Please note that the steps provided in this walkthrough were performed using a secured operating system. 

I got up this morning, was having coffee and catching up on things when I was surprised to see that my bank had sent me a text to tell me know that my online banking had been deactivated. That’s slightly annoying, the good news is that they had provided a convenient secure (cough) link in the message to get me back up-and-running.

A couple of obvious things to note here. Clearly my bank HSBC have decided to not necessarily invest in a few things; a domain name or a secure certificate. Although I may joke about this, it is incredibly important that little details like this are taken note of. The individual(s) behind this have not put in much effort but it is easy to be fooled if you were not sure of what you were looking for.

As I was in one of those moods, I thought I would see just how far they would take me on this journey. I decided to click this link and find out what happens next.

You could say this has the look and feel of HSBC’s website and I am now being asked to enter my Customer ID to proceed. Not the secure lock in the red box. But note the browser URL bar as this is clearly not showing that the website is secure. I cannot stress enough the fact that this URL is simply pointing an an IP address. This IP address is certainly not registered to HSBC either:

Details, details I hear you say.

I dutifully added a fake Customer ID which, of course, was not validated at all but I was presented with the next screen to hopefully gleam some more information from me.

I popped in a few fake answers on this screen but it appears that I was going to be challenged further to now provide a lot more information…

…yes, it seems they now want my complete password and security number as what I had given didn’t match what they had.

For the eagle-eyed among you, you’ll notice that I had to change browsers at this point. Safari had blocked access to this website and was making it difficult (as you’d expect) to be able to submit information to an obviously fake website. As you can see Google Chrome is warning me that this website is dangerous and I definitely should not be sending valid information to it. Don’t worry, I submitted some further incorrect information. After submitting that the good news is that I can use my online banking again. Phew!

Great news! Or is it?

Had I completed these steps and used my banking information then there is every possibility that they would have used this information to attempt to extract money from my account. That part of the process may not be as straightforward as most banks use additional security steps in the process. However, it is also likely that they may also use this information  for social engineering and fool me into doing something on their behalf. It may be that they would have enough information to actually contact my bank and pose as myself.
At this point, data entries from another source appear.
(** *** The tree *)
Section tree.
Context (k : nat) (Hk : (0 < k)%nat) {A : Type} (inputs : NodeId -> Tensor) (Hlike : forall id, id ∈ ids -> like dims dt (inputs id)).
Context (h : nat -> nat) (f : nat -> Tensor -> program GlobalCollectiveError A).
Context (topology : TreeTopology) (Htop : get_tree_topology (keys nodes) (Z.of_nat k) = Ok topology)
  (Hupto : topology_upto ids k n topology).

Definition tree_start i : program GlobalCollectiveError A :=
  tree_all_reduce_sum directory (h i) (ids !!! i) nodes (input inputs i) (Z.of_nat k) ≫= f i.

Definition tree_pass i (result : Tensor) : program GlobalCollectiveError Tensor :=
  _ ← (let children := map (fun c => ids !!! c) (children_of n k i) in
       if (length children =? 0)%nat then mret tt else expose directory result (wrap 32 (Zlen children)) 1);
  _ ← barrier;
  mret result.

Definition tree_waiting i : program GlobalCollectiveError A :=
  (result ← take_result (fun data => ok_or data (PeerLost (ids !!! parent_of k i))) (ids !!! parent_of k i) (float_device (input inputs i));
   tree_pass i result) ≫= f i.

Lemma input_like i : (i < n)%nat -> like dims dt (input inputs i).
Proof using Hlike. intros Hi. apply Hlike. by apply list_elem_of_lookup_total_2. Qed.

Lemma tree_pass_runs i t s : s !! (i, 1) = None ->
  exists s', alone i (tree_pass i t ≫= f i) s (Sync (f i t)) s' /\
    forall key, s' !! key = if decide (key = (i, 1) /\ children_of n k i <> [])
      then Some (offer t (Z.of_nat (count_children n k i)) 0) else s !! key.
Proof using Hsize.
  intros Hn. destruct (pass_on directory ids n k 1 i t s (_ ← barrier; mret t) Hsize Hn) as (s' & Hrun & Hs').
  exists s'. split; [|done]. by apply (alone_bind (M:=all_reduce_service) i _ (f i)) in Hrun.
Qed.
What’s not clear is just how much information they may hold about me.

More of our data is being captured and stored by companies providing us with services. Some need our date of birth to confirm age and some will certainly capture address information. Think about sites where you have needed to give both and more. The fact that I received this message as a text says they have my mobile number too.It’s fair to say that some companies are simply not doing enough to protect our personal data and in this digital world and it’s becoming much easier to exploit this captured information. What I won’t know is how much of the digital puzzle they have in order to further exploit. Your digital footprint is certainly becoming much harder to hide.

Although I was aware this was a phishing expedition from the outset, there would be many that wouldn’t.

Some simple steps to protect yourself

  1. If it looks wrong, then it probably is.
  2. If you received the request via email then check the email address carefully.
  3. Think before you click on a link and verify the URL.
  4. Secure certificates (SSL) are easy to get and are free so check the certificate is linked to the company of the site you are looking at.
  5. Beware of threats or doing something urgently ie your account has been or will be deactivated or something is going to happy by a specific date or time if you don’t do something.
  6. Keep your browsers up-to-date as most browsers can provide additional protection against malicious websites.
  7. Use good antivirus software to help protect you.
  8. If in doubt then call the organisation using known telephone numbers.

The above is not exhaustive but should help keep you a little safer.